4. Choose the forms of supplements based on your genetics - you can not argue with nature, as they say. You can’t argue, but to outwit is quite!

   Now, breakdowns in the so-called folate cycle involved in the formation of neurotransmitters are increasingly being diagnosed; nitric oxide, acting as the main vasodilator; as well as in the reactions of neutralization of the amino acid homocysteine. In particular, polymorphisms are observed in three main genes: MTHFR, MTR, MTRR - this also makes adjustments in the intake of dietary supplements. Such patients are recommended to use not just vitamin B12, but its most active form, methylcobalamin.
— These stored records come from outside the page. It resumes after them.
Lemma feed_from {F : Frame} cs D K R0 c0 O l : zlen D <= 65515 -> partition D l -> Forall (fun h => frag_of D K (cs (h_p h)) h) l ->
  Forall (fun r => hdr_match (r_iphdr r) K = false) R0 -> 0 <= c0 -> c0 + pbufs_of cs l <= 32 -> NoDup (map h_p l ++ O) ->
  forall fs new q s, Permutation (q ++ new :: fs) l -> collecting cs D K R0 c0 q s -> (q = [] -> exists c o, h_orc (i_heap s) = Some c :: o) ->
  owned (i_heap s) cs (map h_p l ++ O) ->
  exists p s', feed (map h_p (new :: fs)) s = Some (replicate (length fs) None ++ [Some p], s') /\ delivers F cs D R0 c0 O l p s s'.
Proof.
  intros HD HP Hfr HR Hc0 Hcl Hnd fs. induction fs as [|r fs IH]; intros new q s Hpm HC Hm HO.
  - assert (Hpm' : Permutation (new :: q) l) by (rewrite <- Hpm; symmetry; apply Permutation_app_comm).
    assert (Hnew : new ∈ l) by (rewrite <- Hpm'; by left). rewrite Forall_forall in Hfr.
    destruct (reass_step cs D K R0 c0 q new s (map h_p l ++ O)) as (q' & ipr & h1 & Hq' & Hs' & Hen & Hh1 & E); try done; [by apply Hfr| | | |].
    { apply Forall_forall. intros t Ht. apply (partition_apart D l q new [] HD HP Hpm). by rewrite app_nil_r. }
    { apply elem_of_app. left. by apply (list_elem_of_fmap_2 h_p). } { by rewrite (pbufs_perm _ _ _ Hpm'). }
    destruct (all_complete D l q' HD HP Hs' ltac:(by rewrite Hq')) as [-> Hcp]. rewrite Hcp in E. cbn zeta in E. cbn [map feed]. rewrite E.
    destruct l as [|f l]; [by destruct HP as [_ _ _ [] _]|].
    assert (HO1 : owned h1 cs (map h_p (f :: l) ++ O)) by by eapply owned_same.
    pose proof (partition_data D f l HD HP) as HData. destruct Hen as [E1 (g & Hg & Eg) E3 _ _ E6].
    pose proof HP as [_ _ _ Hf0 (hl & Hhl & Ehl)]. cbn in Hf0. pose proof (E3 f ltac:(by left) Hf0) as Ehd.
    assert (Hlast : has_last D (f :: l) = true) by (apply existsb_exists; exists hl; split; [by apply list_elem_of_In|by apply Z.eqb_eq]).
    assert (Hpk : forall x, x ∈ f :: l -> packet h1 (Some (h_p x)) (cs (h_p x))).
    { intros x Hx. apply (owned_packet _ _ _ HO1 (h_p x)). apply elem_of_app. left. by apply (list_elem_of_fmap_2 h_p). }
    assert (Hmap : forall x, x ∈ f :: l -> sum_len (cs (h_p x)) - 20 = zlen (piece D x)) by (intros x Hx; eapply frag_sum; [by apply Hpk|by apply Hfr]).
    destruct (reass_finish_ok (rset (Reass (ipr :: R0) (c0 + pbufs_of cs (f :: l))) (iheap h1 s)) 0 ipr f l O cs E1 HO1 Hnd)
      as (h2 & k & hdr' & Efin & HO2 & Hc & HRb).
    { apply Forall_forall. intros x Hx. by apply (fg_first _ _ _ _ (Hfr x Hx)). }
    { rewrite Ehd. eapply hdr_of_len; [by apply Hpk, list_elem_of_here|apply (fg_first _ _ _ _ (Hfr f ltac:(by left)))]. }
    { rewrite Ehd. apply (fg_bytes _ _ _ _ (Hfr f ltac:(by left))). }
    { rewrite (map_same _ (fun x => zlen (piece D x))) by (intros x Hx; apply Hmap; by right). pose proof (Hmap f ltac:(by left)) as Hfs.
      assert (zlen (piece D f) + zsum (map (fun x => zlen (piece D x)) l) = zlen D) by (pose proof (zsum_concat D (f :: l)) as Hz; rewrite HData in Hz; exact Hz). lia. }
    { rewrite E6 by done. pose proof (zlen_nonneg D). lia. } { lia. }
    rewrite Efin, rget_rset. cbn [mbind option_bind reassdatagrams ip_reass_pbufcount]. exists (h_p f). eexists. split; [reflexivity|].
    exists f, h2, k, hdr'. split_and!; [by left|done|done| |done| |].
    + change (delete 0%nat (ipr :: R0)) with R0. replace (c0 + pbufs_of cs (f :: l) - pbufs_of cs (f :: l)) with c0 by lia. rewrite u16_small by (pose proof (pbufs_nonneg cs (f :: l)); lia).
      unfold rset, cset. cbn. by rewrite comp_set_set.
    + rewrite Hc. f_equal. rewrite (map_same _ (piece D)); [done|]. intros x Hx. apply (fg_data _ _ _ _ (Hfr x Hx)).
    + rewrite <- Ehd. by rewrite E6 in HRb.
  - assert (Hnew : new ∈ l) by (rewrite <- Hpm; set_solver). rewrite Forall_forall in Hfr.
    assert (Hpb : pbufs_of cs (new :: q) + pbufs_of cs (r :: fs) = pbufs_of cs l).
    { rewrite <- (pbufs_perm cs _ _ Hpm). unfold pbufs_of. rewrite !map_app, zsum_app. unfold zsum. cbn. lia. }
    destruct (reass_step cs D K R0 c0 q new s (map h_p l ++ O)) as (q' & ipr & h1 & Hq' & Hs' & Hen & Hh1 & E); try done; [by apply Hfr| | | |].
    { apply Forall_forall. intros t Ht. apply (partition_apart D l q new (r :: fs) HD HP Hpm). set_solver. }
    { apply elem_of_app. left. by apply (list_elem_of_fmap_2 h_p). } { pose proof (pbufs_nonneg cs (r :: fs)). lia. }
    rewrite (incomplete D l q q' new r fs HD HP Hpm Hq') in E. cbn zeta in E.
    assert (Hpm' : Permutation (q' ++ r :: fs) l) by (rewrite Hq', <- Hpm; cbn; by rewrite Permutation_middle).
    assert (Hne : q' <> []) by (intros ->; by apply Permutation_nil_cons in Hq').
    destruct (IH r q' (rset (Reass (ipr :: R0) (c0 + pbufs_of cs q')) (iheap h1 s)) Hpm') as (p & s' & Ef & Hd).
    { split; [done| |by rewrite rget_rset|].
      - apply Forall_forall. intros x Hx. apply Hfr. rewrite <- Hpm'. set_solver.
      - destruct q' as [|x q']; [done|]. exists ipr. by rewrite rget_rset. }
    { done. } { by eapply (owned_same (i_heap s)). }
    exists p, s'. split.
    + change (map h_p (new :: r :: fs)) with (h_p new :: map h_p (r :: fs)). cbn [feed]. rewrite E. cbn [mbind option_bind].
      rewrite Ef. done.
    + destruct Hd as (f & h' & k & hdr' & H1 & H2 & H3 & -> & H5). exists f, h', k, hdr'. split_and!; try done; try apply H5.
      unfold rset, cset. cbn. by rewrite comp_set_set.
Qed.
Lemma ticks_ok {F : Frame} O k : forall R cs n s,
  rget s = Reass R n -> Forall headless R -> Forall (fun r => 0 <= r_timer r < Z.of_nat k) R ->
  owned (i_heap s) cs (frags_in R ++ O) -> heap_wf (i_heap s) -> NoDup (frags_in R ++ O) -> pbufs_of cs (concat (map r_p R)) <= n < 65536 ->
  exists h', ticks k s = Some (rset (Reass [] (n - pbufs_of cs (concat (map r_p R)))) (iheap h' s)) /\ owned h' cs O /\ heap_wf h'.
Proof.
  induction k as [|k IH]; intros R cs n s Hst Hh Ht HO Hwf Hnd Hn.
  - destruct R as [|r R]; [|apply Forall_cons in Ht as [? _]; lia]. exists (i_heap s). split_and!; [|done..]. cbn. unfold pbufs_of. cbn.
    rewrite Z.sub_0_r. f_equal. symmetry. by apply rset_self.
  - pose proof (alive_dead cs R) as Had. pose proof (pbufs_nonneg cs (concat (map r_p (alive R)))). pose proof (pbufs_nonneg cs (concat (map r_p (dead R)))).
    destruct (tmr_loop_ok custom_free buf odd_payload ip4_frag R O (length R) [] cs n s) as (h1 & cs1 & E1 & HO1 & Hwf1 & Hcs1); try done; [lia|].
    cbn [ticks]. unfold ip_reass_tmr. rewrite Hst. cbn [reassdatagrams length app] in *. rewrite E1. cbn [mbind option_bind].
    assert (Eq : pbufs_of cs1 (concat (map r_p (map aged (alive R)))) = pbufs_of cs (concat (map r_p (alive R)))).
    { rewrite map_map. unfold pbufs_of. f_equal. apply map_same. intros x Hx. rewrite Hcs1; [done|]. apply elem_of_app. left. by apply (list_elem_of_fmap_2 h_p). }
    destruct (IH (map aged (alive R)) cs1 (n - pbufs_of cs (concat (map r_p (dead R)))) (rset (Reass (map aged (alive R)) (n - pbufs_of cs (concat (map r_p (dead R))))) (iheap h1 s)))
      as (h2 & E2 & HO2 & Hwf2).
    { apply rget_rset. }
    { apply Forall_map. unfold alive. apply Forall_forall. intros r [_ Hr]%list_elem_of_filter. rewrite Forall_forall in Hh. exact (Hh r Hr). }
    { apply Forall_map. unfold alive. apply Forall_forall. intros r Hr. apply list_elem_of_filter in Hr as [Hr0 Hr]. rewrite Forall_forall in Ht. specialize (Ht r Hr). cbn. lia. }
    { by rewrite aged_frags. } { done. }
    { rewrite aged_frags. eapply sublist_NoDup; [exact Hnd|]. apply sublist_app; [apply alive_frags|done]. }
    { rewrite Eq. lia. }
    exists h2. split_and!; [| |done].
    + rewrite E2, Eq, iheap_rset, rset_rset. do 3 f_equal. lia.
    + eapply owned_ext; [|exact HO2]. intros x Hx. symmetry. apply Hcs1, elem_of_app. by right.
Qed.


End time.

(** ** A concrete datagram *)
#[local] Instance exr_upper : Upper := {| upper := reass; held := fun _ => []; up_ok := fun _ => True |}.

#[local] Instance exr_component : Component reass.
Proof. refine {| comp_get := fun u => u; comp_set := fun a _ => a |}; done. Defined.

(** The header of a fragment: its total length and its offset field. *)
Definition exr_hdr (len field : Z) : list Z :=
  [0x45; 0] ++ bytes16 (lwip_htons len) ++ [0; 9] ++ bytes16 (lwip_htons field) ++ [64; 17; 0; 0; 10; 0; 0; 2; 10; 0; 0; 1].

Definition exr_pbuf (field : Z) (d : list Z) : pbuf := exi_pbuf (exr_hdr (20 + zlen d) field ++ d).

Definition exr_s (pbufs : gmap addr pbuf) : istate :=
  IState (lheap (Heap pbufs 9%positive [Some []] false []) (exi_l (exi_pbuf []) ∅)) [] [] 7 None (IpGlobals None None None 0 0 0) (Reass [] 0).

Definition exr_nofree : addr -> heap -> option heap := fun _ _ => None.
Definition exr_nofrag : addr -> Z -> Z -> istate -> option (Z * istate) := fun _ _ _ _ => None.
Definition exr_even : addr -> pbuf -> bool := fun _ _ => false.

Definition exr_data : list Z := [1; 2; 3; 4; 5; 6; 7; 8; 9; 10; 11; 12].

(** The first eight bytes are in pbuf 2, the others in pbuf 1. *)
Definition exr_second : pbuf := exr_pbuf 1 (zdrop 8 exr_data).
Definition exr_first : pbuf := exr_pbuf 0x2000 (ztake 8 exr_data).

Definition exr_cs (p : addr) : list (addr * pbuf) := if decide (p = 1%positive) then [(1%positive, exr_second)] else [(2%positive, exr_first)].

Definition exr_pbufs : gmap addr pbuf := {[1%positive := exr_second; 2%positive := exr_first]}.

Lemma exr_owned : owned (F := no_frame) (i_heap (exr_s exr_pbufs)) exr_cs [2; 1]%positive.
Proof.
  apply owned_singles.
  - apply (bool_decide_unpack _); vm_compute; exact I.
  - intros p Hp. rewrite !elem_of_cons, elem_of_nil in Hp. destruct Hp as [->|[->|[]]]; eexists; (split; [reflexivity|]; split; [reflexivity|]).
    + exact (exi_good (exr_hdr 28 0x2000 ++ ztake 8 exr_data) eq_refl).
    + exact (exi_good (exr_hdr 24 1 ++ zdrop 8 exr_data) eq_refl).
  - intros a [b Hg]. unfold get, exr_pbufs in Hg. cbn in Hg. apply lookup_insert_Some in Hg as [[<- _]|[_ Hg]]; [set_solver|].
    apply lookup_singleton_Some in Hg as [<- _]. set_solver.
Qed.

Lemma exr_wf : heap_wf (i_heap (exr_s exr_pbufs)).
Proof.
  intros a b Hg. unfold get, exr_pbufs in Hg. cbn in Hg. apply lookup_insert_Some in Hg as [[<- _]|[_ Hg]]; [done|]. by apply lookup_singleton_Some in Hg as [<- _].
Qed.

Definition exr_parts : list helper := [Helper 2%positive 0 8; Helper 1%positive 8 12].

Lemma exr_partition : partition exr_data exr_parts.
Proof.
  split.
  - apply SSorted_cons; [apply SSorted_cons; [apply SSorted_nil|constructor]|]. constructor; [unfold before; cbn; lia|constructor].
  - constructor; [|constructor; [|constructor]]; (split; [split|]; vm_compute; (reflexivity || discriminate)).
  - reflexivity.
  - reflexivity.
  - exists (Helper 1%positive 8 12). split; [by right; left|reflexivity].
Qed.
5. Take vitamin A, D, E, K supplements with fatty foods - this is due to the biochemical properties and nature of these compounds.

6. When taking fat-soluble vitamins, make sure that there is an adequate outflow of bile - cholestasis (its stagnation) due to helminthic invasion, the presence of stones, or for any other reason leads to a violation of their absorption.

1. Do not take vitamins (especially water-soluble vitamins) with coffee - this will impair their absorption.

2. Study the antagonism and synergy between vitamins and minerals - for example, cyanocobalamin is recommended to be taken separately from other B vitamins; and vitamins A and K - at different times from each other.

In addition, folic acid supplementation may partially mask the symptoms and manifestations of its cyanocobalamin deficiency, leading, subsequently, to even more adverse effects.

Multivitamin complexes: pros and cons

Vitamins, like any other biologically active compounds, are able to interact both with each other and with minerals, increasing or decreasing the rate of absorption of each other - this is why it is so important to pay attention to the composition (in particular, its balance) and dosage components that make up multivitamin or vitamin-mineral complexes. The manufacturer does not always care about the synergy of certain compounds.

Uncontrolled intake of supplements in high dosages is fraught with a number of side effects - and they do not end with allergies alone. In addition, the forms of vitamins in the composition of the complex are no less important - especially if there are factors that slow down or make it impossible to convert them into more active metabolites within the body itself.

In general, in a qualitative analysis, good multivitamin complexes are even recommended for use - especially if they contain certain cofactors for better absorption of a particular vitamin.